Sunday 23 February 2014

Home and Dry? Part 2

A couple of days later came the experience I had been dreading.  Samuel was very slow with one of his feeds.  I tried not to worry too much but he didn't cry for his next feed and was very sleepy - too sleepy to take his milk.  We called the hospital and a neonatal nurse came out to see us.  She weighed Sam and we discovered that he had lost a bit of weight.  She explained that he might be wearing himself out at feeding times by taking too much overloading his stomach and then not having the energy, or stomach space for his next feed.  She suggested that we draw his feeds out to 4 hourly rather than demand feeding him.  She said not to feed him any less than 4 hourly as he was so tiny and we ran the risk of exhausting him and overloading his stomach.  A couple of days passed and his feeding hadn't really improved.  He was screaming and struggling to go the full 4 hours but if we tried to respond to his cries and feed him before hand he would take a tiny amount before falling asleep from exhaustion.  He then wouldn't make it anywhere near his next feed.  He was nearly falling asleep from a combination of exhaustion and frustration.  A very well meaning person told us the newborn babies always have difficulty feeding. I can remember, all too clearly, the frustration I felt; Sam wasn't a normal newborn baby.  He fell under the category of 'very low birth weight', health professionals were concerned about his weight gain and he wasn't feeding properly.  I was still keeping the charts we had been shown to keep in SCBU, showing exactly how much milk he was taking at exactly what time.  I knew I was becoming obsessive but something told me that if I didn't keep the charts, if I didn't monitor his feeds, he would fail to thrive.

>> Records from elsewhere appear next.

(* ===== verification/TransitionInv.v ===== *)
(** * Exits, evictions, activations, and the whole transition

    The remaining steps of [applyEpochTransition], and then [Housekeep],
    [transition] and [SyncPOS] of [src/builtin/staker]: from the invariant at
    block [t] they return without error in a state satisfying it at [t + 1]. *)

From S2P Require Import Prelude Thor Stakes GlobalStats Aggregation Validation Delegation.
From S2P Require Import Storage LinkedList RenewalList Repository ValidationService Staker.
From S2P Require Import StakerInv StakerOps DelegationOps Housekeep HousekeepInv.

(** ** The exit of a validator *)

(** [Validation.exit] in unbounded arithmetic. *)
Definition val_exited (v : Validation) : Validation :=
  v <| ValStatus := StatusExit |> <| CooldownVET := LockedVET v |> <| LockedVET := 0 |>
    <| PendingUnlockVET := 0 |> <| ValWeight := 0 |>
    <| WithdrawableVET := WithdrawableVET v + QueuedVET v |> <| QueuedVET := 0 |>.

Definition val_exit (v : Validation) : Exit :=
  MkExit (NewWeightedStakeWithMultiplier (LockedVET v) (multiplier v)) (QueuedVET v).

Definition agg_exit (g : Aggregation) : Exit := MkExit (Locked g) (VET (Pending g)).

Definition abs_Exit (a : Address) (v : Validation) (x : View) : View :=
  let g := aggOf (vAggs x) a in
  x <| vVals := <[a := val_exited v]> (vVals x) |>
    <| vA := filter (.≠ a) (vA x) |> <| vR := filter (.≠ a) (vR x) |>
    <| vAggs := <[a := newAggregation]> (vAggs x) |>
    <| vStats := gs_exit (val_exit v) (agg_exit g) (vStats x) |>.

Section exit.
Context `{SMS : SafeMathSpec} `{CFG : Config} (OK : config_ok CFG).

Lemma Validation_exit_ok v : is64 (WithdrawableVET v + QueuedVET v) → 0 ≤ QueuedVET v →
  Validation_exit v = (val_exit v, val_exited v).
Proof.
  intros Hw Hq. unfold Validation_exit, val_exit, val_exited. f_equal. simpl. zcase.
  - by rewrite wrap64_id.
  - assert (QueuedVET v = 0) as E by lia. rewrite E, Z.add_0_r. destruct v; simpl in *. by subst.
Qed.

Lemma lockedOf_exit e f g : 0 < VET (ExitedTVL e) + VET (ExitedTVL f) →
  lockedOf (gs_exit e f g) = ws_sub (lockedOf g) (ws_add (ExitedTVL e) (ExitedTVL f)).
Proof. intros H. unfold lockedOf at 1, gs_exit. simpl. by zcase; [|lia]. Qed.

Lemma abs_Exit_inv clk t a v x :
  Inv clk x → clk a = t → vVals x !! a = Some v → ValStatus v = StatusActive →
  ExitBlock v = Some (t + 1) → Inv (setClk clk a (t + 1)) (abs_Exit a v x).
Proof.
  intros HI Ht Ha Hs He. pose proof (Inv_vlocal _ _ _ _ HI Ha) as Hl. rewrite Ht in Hl.
  pose proof (vlocal_agg_facts _ _ _ _ Hl) as Hg.
  pose proof (vlocal_amounts _ _ _ _ Hl) as [(? & ? & ? & ? & ?) _ _].
  destruct (vlocal_active _ _ _ _ Hl Hs) as [Hok HA].
  pose proof (multiplier_ok _ _ _ _ Hok Hg) as Hmul.
  pose proof Hok as [[Hst0 _] _ Hcd Hmin _ _ _ Hex]. rewrite He in Hex. destruct Hex as (Hc & Hb & _).
  destruct Hg as [[? ?] [? ?] [? ?] [? ?]]. consts.
  pose proof (lockedOf_exit (val_exit v) (agg_exit (aggOf (vAggs x) a)) (vStats x)
    ltac:(simpl; lia)) as Hlk.
  eapply (Inv_step clk) with (a := a) (v' := val_exited v); [exact HI|done|..]; simpl.
  - intros b Hne. rewrite setClk_ne, aggOf_insert_ne, !list_elem_of_filter by done. naive_solver.
  - by left.
  - done.
  - rewrite setClk_eq. destruct Hl as [G1 G2 G3 G4 G5 G6 G7 G8 G9 G10].
    split; simpl; rewrite ?aggOf_insert_eq, ?list_elem_of_filter; try done.
    + naive_solver.
    + rewrite G3, Hs. done.
    + naive_solver.
    + unfold status_ok. simpl. split; simpl; [done|lia|]. rewrite He. lia.
    + intros id d Hd Hda. destruct (G7 id d Hd Hda) as [? ? Hf Hlast]. unfold iter in Hf, Hlast.
      rewrite Hs in Hf, Hlast. rewrite (proj2 (Z.ltb_lt 0 (CompletedPeriods v))) in Hf, Hlast by lia.
      by split.
    + unfold aggSpec, newAggregation. f_equal; symmetry; apply wsum_zero; intros id d _;
        apply andb_false_r.
    + intros b Hb' Hx. destruct (G10 b) as [_ Hx']; [lia|done|]. rewrite He in Hx'.
      injection Hx' as <-. lia.
  - eapply (acct_step x) with (a := a) (v' := val_exited v); [apply HI|done|..]; simpl;
      [intros; by apply aggOf_insert_ne|..]; rewrite Ha, ?aggOf_insert_eq, ?Hlk;
      unfold contrib, vQueued, vLocked, vWeight, vCooldown, vFree; simpl; lia.
  - pose proof (inv_supply _ _ HI). unfold gs_total in *. rewrite Hlk. simpl. lia.
  - apply HI.
  - apply HI.
Qed.

Lemma abs_Exit_settled clk a v x :
  Inv clk x → vVals x !! a = Some v → ValStatus v = StatusActive → settled x (abs_Exit a v x).
Proof.
  intros HI Ha Hs. destruct (vlocal_active _ _ _ _ (Inv_vlocal _ _ _ _ HI Ha) Hs) as [[] _].
  eapply settled_set; [done| |done..]. split; simpl; try done; [by rewrite Hs|unfold ownVET; simpl; lia|lia].
Qed.

Lemma wp_exitOne clk t a v s x (P : unit → Staker → Prop) :
  view_of s x → Inv clk x → clk a = t → vVals x !! a = Some v → ValStatus v = StatusActive →
  ExitBlock v = Some (t + 1) →
  (∀ s', let x' := abs_Exit a v x in
     view_of s' x' → Inv (setClk clk a (t + 1)) x' →
     effectiveVET s' = effectiveVET s → balance s' = balance s →
     maxBlockProposersParam s' = maxBlockProposersParam s →
     gs_total (vStats x') = gs_total (vStats x) → P tt s') →
  wp (exitOne a) P never s.
Proof.
  intros Hx HI Ht Ha Hs He HP.
  pose proof (abs_Exit_inv clk t a v x HI Ht Ha Hs He) as HI'.
  pose proof (Inv_vlocal _ _ _ _ HI Ha) as Hl. rewrite Ht in Hl.
  pose proof (vlocal_agg_facts _ _ _ _ Hl) as Hg.
  pose proof (vlocal_amounts _ _ _ _ Hl) as [(? & ? & ? & ? & ?) Hw (? & ? & ?)].
  destruct (vlocal_active _ _ _ _ Hl Hs) as [Hok HA].
  pose proof (multiplier_ok _ _ _ _ Hok Hg) as Hmul.
  pose proof (Inv_shares HI a v Ha) as [S1 S2 S3 S4 S5].
  pose proof (Inv_stats HI) as Hst. destruct Hst as [(? & ? & ? & ?) ? ?].
  destruct Hg as [[? ?] [? ?] [? ?] [? ?]]. unfold gs_total, vLocked, vQueued in *. consts.
  pose proof (calcWeight_mult (LockedVET v) (multiplier v) ltac:(lia) (multiplier_cases v)).
  pose proof Hok as [_ _ _ Hmin _ _ _ _]. consts.
  destruct (repr_lookup_inv _ _ _ _ _ _ _ (vo_repr _ _ Hx) Ha) as (w & Hw' & <-). simpl in *.
  change (multiplier (strip w)) with (multiplier w) in *.
  unfold exitOne, ExitValidator. wp_step. wp_step. wp_step.
  eapply wp_GetExistingValidation; [done|]. rewrite Validation_exit_ok by ulia.
  wp_step. eapply (wp_removeActive_elem a _ w); [apply Hx|done|done|done|done| |].
  { pose proof (active_count HI (dll_nodup _ _ (repr_active _ _ _ _ _ (vo_repr _ _ Hx)))). ulia. }
  intros r' Hr' [_ Hex]. wp_step. eapply wp_RemoveFromRenewalList; [exact Hr'|].
  intros r2 Hst2 Hr2. wp_step. wp_step. wp_step. apply wp_aggregation_Exit. simpl.
  rewrite (vo_aggs _ _ Hx). wp_step.
  apply wp_ApplyExit; simpl; rewrite ?(vo_stats _ _ Hx).
  - split; [split; simpl; ulia|simpl; ulia].
  - split; [split; simpl; ulia|simpl; ulia].
  - by apply stats_gs_ok, (Inv_stats HI).
  - split_and!; [split; simpl|simpl..]; ulia.
  - apply HP; try done.
    + destruct Hx as [? ? ? ? ? ?]. split; simpl; try done. by rewrite Hst2, Hex.
    + simpl. rewrite lockedOf_exit by (simpl; lia). simpl. lia.
Qed.
End exit.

A couple of days later the midwife came out again.  If she thought I was tired and emotional before, I dread to think what she must have made of me this time!  We discussed Sam's feeding and sleeping patterns and he was weighed again.  The midwife still wasn't happy with his weight gain and he was prescribed a very high calorie formula and we were given a load of premature teats that would hopefully make feeding a bit less of an effort for him.  We were warned that if his feeding and weight gain didn't improve we would be looking at him going back on the naso-gastric feeding tube.  Everything felt like such an effort.  Although his feeding didn't improve dramatically, the high calorie milk made a huge difference and he gained 1/2 lb in the space of a week.  I can remember the relief - and pride - that I felt.

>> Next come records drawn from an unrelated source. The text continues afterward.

(* ===== verification/BftFinality.v ===== *)
(** * Finality moves forward

    The engine changes its finalized checkpoint only when a block concludes a
    committed round, and then to a block of that block's chain, not before the
    previous one.  These facts do not depend on what the caches hold. *)

From S2P Require Import Prelude Bytes External Thor Block Tx ChainRepo ChainRepoInv.
From S2P Require Import Validation Staker Bft BftVotes BftCaches.

Section finality.
Context `{CFG : Config} `{Rlp} `{CS : CryptoSpec}.
Context (fc : ForkConfig) (master : Address) (repo : ChainRepo) (states : gmap Bytes32 Staker).
Context (evict : ∀ V, gmap Bytes32 V → gmap Bytes32 V).
Implicit Types (h : Header) (e : Engine).

Abbreviation computeState := (computeState fc evict repo states).
Abbreviation findCheckpointByQuality := (findCheckpointByQuality fc evict repo).
Abbreviation CommitBlock := (CommitBlock fc evict repo states).
Abbreviation commitRound := (commitRound fc evict repo states).

(** The finalized checkpoint, and the saved one, stay. *)
Definition same_final e e' : Prop :=
  savedFinalized e' = savedFinalized e ∧ finalized e' = finalized e.

Lemma same_final_refl e : same_final e e.
Proof. done. Qed.

(** Whatever [m] answers, it leaves the finalized checkpoint alone. *)
Definition reads {A} (m : M Engine A) : Prop :=
  ∀ e, wp m (λ _ e', same_final e e') (λ _, True) e.

Lemma same_final_trans e1 e2 e3 : same_final e1 e2 → same_final e2 e3 → same_final e1 e3.
Proof. unfold same_final. intuition congruence. Qed.

Lemma reads_bind {A B} (m : M Engine A) (k : A → M Engine B) :
  reads m → (∀ a, reads (k a)) → reads (x ← m; k x).
Proof.
  intros Hm Hk e. apply wp_bind. eapply wp_mono; [apply Hm| |done].
  intros a e1 E1. eapply wp_mono; [apply Hk| |done]. intros b e2 E2.
  exact (same_final_trans e e1 e2 E1 E2).
Qed.

Lemma reads_ret {A} (a : A) : reads (mret a).
Proof. intros e. apply wp_ret, same_final_refl. Qed.

Lemma reads_gets {A} (f : Engine → A) : reads (gets f).
Proof. intros e. apply wp_gets, same_final_refl. Qed.

Lemma reads_fail {A} x : reads (A := A) (fail x).
Proof. intros e. by apply wp_fail. Qed.

Lemma reads_lift {A} (r : result A) : reads (lift r).
Proof. intros e. apply wp_lift. destruct r; [apply same_final_refl|done]. Qed.

Lemma reads_modify (f : Engine → Engine) : (∀ e, same_final e (f e)) → reads (modify f).
Proof. intros Hf e. by apply wp_modify. Qed.

Ltac reads := repeat first
  [ progress intros | apply reads_bind | apply reads_ret | apply reads_gets | apply reads_fail
  | apply reads_lift | (apply reads_modify; done) | progress case_match ].

Lemma getQuality_reads id : reads (getQuality evict id).
Proof. unfold getQuality. reads. Qed.

Lemma newJustifier_reads pid : reads (newJustifier fc evict repo states pid).
Proof. unfold newJustifier. reads. Qed.

Lemma computeState_reads h : reads (computeState h).
Proof. unfold computeState, Bft.computeState. reads. Qed.

Lemma qualityOfRound_reads headID start i : reads (qualityOfRound evict repo headID start i).
Proof. unfold qualityOfRound. reads. Qed.

Lemma searchM_reads fuel f i j e : (∀ k, reads (f k)) →
  wp (searchM fuel f i j) (λ k e', same_final e e' ∧ (i ≤ j → i ≤ k ≤ j)) (λ _, True) e.
Proof.
  intros Hf. revert i j e. induction fuel as [|fuel IH]; intros i j e; simpl.
  - destruct (Z.ltb_spec i j); [by apply wp_fail|]. apply wp_ret. split; [apply same_final_refl|lia].
  - destruct (Z.ltb_spec i j) as [Hlt|Hge];
      [|apply wp_ret; split; [apply same_final_refl|lia]].
    apply wp_bind. eapply wp_mono; [apply Hf| |done]. intros b e1 E1. simpl.
    assert (i ≤ (i + j) / 2 < j).
    { split; [apply Z.div_le_lower_bound; lia|apply Z.div_lt_upper_bound; lia]. }
    destruct b; (eapply wp_mono; [apply IH| |done]); intros k e2 [E2 Hk];
      (split; [exact (same_final_trans e e1 e2 E1 E2)|lia]).
Qed.

Lemma findCheckpoint_reads target fin headID : reads (findCheckpointByQuality target fin headID).
Proof.
  unfold findCheckpointByQuality, Bft.findCheckpointByQuality. apply reads_bind; [|reads].
  intros e. eapply wp_mono; [apply searchM_reads; reads| |done]. by intros k e' [? _].
Qed.

Lemma castOf_reads fuel fin head cur c :
  reads (castOf fc master evict repo states fuel fin head cur c).
Proof.
  revert cur. induction fuel as [|fuel IH]; intros cur; simpl; [apply reads_fail|].
  apply reads_bind; [apply reads_lift|]. intros sum. case_match.
  - apply reads_bind; [apply computeState_reads|]. reads.
  - case_match; [apply reads_ret|apply IH].
Qed.

Lemma newCasts_reads : reads (newCasts fc master evict repo states).
Proof.
  unfold newCasts. apply reads_bind; [apply reads_gets|]. intros fin.
  apply reads_bind; [|intros c; by apply reads_modify].
  generalize (∅ : gmap Bytes32 Z). induction (ScanHeads repo (Number fin)) as [|hd l IH]; intros c;
    cbn [foldM]; [apply reads_ret|]. apply reads_bind; [apply castOf_reads|done].
Qed.

Lemma ShouldVote_reads pid : reads (ShouldVote fc master evict repo states pid).
Proof.
  unfold ShouldVote. apply reads_bind; [apply reads_gets|]. intros c.
  apply reads_bind; [unfold when; case_match; [apply newCasts_reads|apply reads_ret]|]. intros _.
  case_match; [apply reads_ret|]. apply reads_bind; [apply reads_lift|]. intros sum.
  apply reads_bind; [apply computeState_reads|]. intros st. case_match; [apply reads_ret|].
  apply reads_bind; [apply reads_gets|]. intros fin.
  apply reads_bind; [|reads]. unfold recentJustified. case_match; [apply reads_lift|].
  apply reads_bind; [apply reads_lift|]. intros prev. apply findCheckpoint_reads.
Qed.

(** ** The search returns a block of the chain, from the start on *)
Context (HI : repo_inv repo) (HE : 0 < EpochLength < max32).

Lemma findCheckpoint_on_chain target fin headID l e :
  path repo headID l → 0 ≤ searchStart fc fin ≤ Number headID → Number headID < max32 →
  wp (findCheckpointByQuality target fin headID)
    (λ id e', same_final e e' ∧ id ∈ l ∧ searchStart fc fin ≤ Number id) (λ _, True) e.
Proof.
  intros Hl Hstart Hmax. unfold findCheckpointByQuality, Bft.findCheckpointByQuality.
  set (start := searchStart fc fin) in *. rewrite (wrap32_id (Number headID - start)) by ulia.
  set (n := (Number headID - start) / EpochLength + 1).
  assert (0 ≤ (Number headID - start) / EpochLength) by (apply Z.div_pos; lia).
  apply wp_bind. eapply wp_mono; [apply searchM_reads; reads| |done].
  intros k e1 [E1 Hk]. simpl. specialize (Hk ltac:(lia)).
  destruct (Z.eqb_spec k n) as [->|Hkn]; [by apply wp_fail|].
  apply wp_bind. eapply wp_mono; [apply qualityOfRound_reads| |done]. intros q e2 E2. simpl.
  destruct (negb (q =? target)); [by apply wp_fail|]. apply wp_lift.
  assert (k * EpochLength ≤ Number headID - start) as Hke.
  { pose proof (Z.mul_div_le (Number headID - start) EpochLength). nia. }
  rewrite (wrap32_id k) by (unfold_int; nia).
  rewrite (wrap32_id (k * EpochLength)) by (unfold_int; nia).
  rewrite (wrap32_id (start + _)) by (unfold_int; nia).
  rewrite (GetBlockID_path _ HI _ _ _ Hl) by nia.
  destruct (l !! Z.to_nat (start + k * EpochLength)) as [id|] eqn:Ei; [|done].
  split; [exact (same_final_trans e e1 e2 E1 E2)|]. split; [by eapply list_elem_of_lookup_2|].
  rewrite (path_number _ HI _ _ _ _ Hl Ei). nia.
Qed.

(** ** Committing a block *)

(** The finalized checkpoint is stored, and saved unless it is the genesis block. *)
Definition finalized_ok e : Prop :=
  (∃ s, hdrStore repo !! finalized e = Some s) ∧
  default (genesisID repo) (savedFinalized e) = finalized e.

(** [a] is [b] or an ancestor of it. *)
Definition ancestor (a b : Bytes32) : Prop := ∃ l, path repo b l ∧ a ∈ l.

Lemma ancestor_refl b s : hdrStore repo !! b = Some s → ancestor b b.
Proof.
  intros Hs. destruct (path_exists _ HI _ _ Hs) as [l Hl]. exists l. split; [done|].
  apply path_last in Hl. by apply last_Some_elem_of.
Qed.

(** On one chain, the block that is not later is the ancestor. *)
Lemma ancestor_on_path id l a b : path repo id l → a ∈ l → b ∈ l → Number a ≤ Number b →
  ancestor a b.
Proof.
  intros Hl [i Hi]%list_elem_of_lookup [j Hj]%list_elem_of_lookup Hn.
  rewrite (path_number _ HI _ _ _ _ Hl Hi), (path_number _ HI _ _ _ _ Hl Hj) in Hn.
  exists (take (S j) l). split; [by eapply path_prefix|].
  apply elem_of_take. exists i. split; [done|lia].
Qed.

Definition advances e e' : Prop := ancestor (finalized e) (finalized e') ∧ finalized_ok e'.

Lemma advances_same e : finalized_ok e → advances e e.
Proof. intros [[s Hs] ?]. split; [by eapply ancestor_refl|]. by split; [eexists|]. Qed.

Lemma commitRound_advances h l e : path repo (ID h) l → finalized_ok e → finalized e ∈ l →
  0 ≤ FINALITY fc ≤ Header_Number h →
  kp (commitRound h) (λ _ e', advances e e') e.
Proof.
  intros Hl Hok0 Hin HF. pose proof Hok0 as [[s Hs] Hsaved]. unfold commitRound, Bft.commitRound. apply kp_bind, kp_keep.
  eapply wp_mono; [apply computeState_reads| |].
  2: { intros x _. by apply advances_same. }
  intros st e1 [Es Ef]. simpl.
  apply kp_bind, kp_keep, wp_modify. apply kp_bind, kp_keep, wp_modify.
  assert (finalized_ok e1) as Hok by (split; rewrite ?Ef, ?Es; [by eexists|done]).
  apply kp_when; intros _;
    [|split; [simpl; rewrite Ef; by eapply ancestor_refl|exact Hok]].
  apply kp_keep. apply (wp_mono _ (λ _ e', advances e e') _ (λ _, True)); [|done|].
  2: { intros x _. split; [simpl; rewrite Ef; by eapply ancestor_refl|exact Hok]. }
  apply wp_bind, wp_gets. cbn [finalized]. apply wp_bind.
  assert (Number (ID h) = Header_Number h) as En by apply Number_ID.
  pose proof (Header_Number_range h) as Hr.
  assert (∃ i, l !! i = Some (finalized e) ∧ Number (finalized e) = Z.of_nat i) as (i & Hi & Ei).
  { apply list_elem_of_lookup in Hin as [i Hi]. exists i. split; [done|].
    by apply (path_number _ HI _ _ _ _ Hl). }
  assert (0 ≤ searchStart fc (finalized e) ≤ Header_Number h ∧
    Number (finalized e) ≤ searchStart fc (finalized e)) as [Hst Hle].
  { unfold searchStart. destruct (Z.eqb_spec (Number (finalized e)) 0) as [E0|E0].
    - unfold getCheckPoint. pose proof (Z.mul_div_le (FINALITY fc) EpochLength).
      assert (0 ≤ FINALITY fc / EpochLength) by (apply Z.div_pos; lia). nia.
    - apply lookup_lt_Some in Hi. pose proof (path_length _ HI _ _ Hl). lia. }
  eapply wp_mono; [apply (findCheckpoint_on_chain _ _ _ l); simpl; rewrite ?Ef; [done|lia|ulia]| |done].
  simpl. intros id e2 ([Es2 Ef2] & Hid & Hge). apply wp_modify. simpl in *.
  split; simpl; [|split; simpl; [by eapply path_elem_stored|done]].
  eapply ancestor_on_path; [exact Hl|done|done|]. rewrite Ef in Hge. lia.
Qed.

Lemma CommitBlock_advances h l packing e :
  path repo (ID h) l → finalized_ok e → finalized e ∈ l → 0 ≤ FINALITY fc ≤ Header_Number h →
  kp (CommitBlock h packing) (λ _ e', advances e e') e.
Proof.
  intros Hl Hok Hin HF. unfold CommitBlock, Bft.CommitBlock. apply kp_bind.
  apply kp_mono with (Q := λ _ e', advances e e').
  - apply kp_when; intros _; [by apply (commitRound_advances h l)|by apply advances_same].
  - intros [u|x] e1 Ha; [|done]. apply kp_when; intros _; [|done]. apply kp_keep.
    apply (wp_mono _ (λ _ e', advances e e') _ (λ _, True)); [|done|done].
    apply wp_bind. eapply wp_mono; [apply computeState_reads| |done].
    intros st e2 [Es Ef]. apply wp_bind, wp_lift.
    destruct (GetBlockID repo (ID h) (getCheckPoint (Header_Number h))) as [cp|]; [|done].
    assert (advances e e2) as Ha2.
    { unfold advances, finalized_ok in *. by rewrite Ef, Es. }
    unfold Mark. apply wp_bind, wp_gets. destruct (casts e2); [|by apply wp_fail].
    by apply wp_modify.
Qed.
End finality.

Sam had been home for two weeks when I braved the world of parent and toddler groups.  I had been going stir crazy at home and, due to Sam's prematurity, I hadn't been able to do any antenatal classes and as a result had only met one other person who was pregnant at the same time as me.  I decided that the children's centres were probably a good place to start for meeting people.  One of the first groups that I went along to was a children's centre 'Baby Club' where mums had the opportunity to sit around, chat, offload to each other and drink coffee until it came out of our ears! As I wasn't breast feeding, the caffeine seemed like a very good idea.  The first time I went along I could see that the room was very clearly split into different groups of mums who all seemed to know each other.  Sam's size, for once, did me a huge favour and became a hot topic of conversation drawing me into chatting with one of the groups. They all seemed lovely and had babies the same age as Sam.  I found out that these ladies had met through NCT classes that they had done together before their babies were born.  One of the ladies, Mary, looked vaguely familiar although I couldn't place her.  As we continued to talk, mainly about our babies, Mary asked when Sam's birth date was, and on which ward I was in hospital.  I explained that, although I had been on the c-section ward, Sam was in special care.  Straight away, she exclaimed that she had been in the bed opposite me before her c-section and had watched me trying to assemble a breast pump!  I couldn't believe that she had remembered me and was even more shocked to find out that she had been thinking of me since seeing me in such a state that day!  We exchanged numbers and another of the ladies in the group, Karen, took my email address telling me that she was going to invite the NCT groups round for lunch one day and would love for me to come too.  And so my group of 'mummy friends' was made.  I went home and couldn't stop telling John about the other mums I had met and how I had even been invited for lunch!  Finally it seemed like things were becoming more 'normal'.  Over the next months and years these friends became some of my closest friends and I am so grateful for getting to know them.  I don't know how I'd have survived the aftermath of Emilie's death without their support.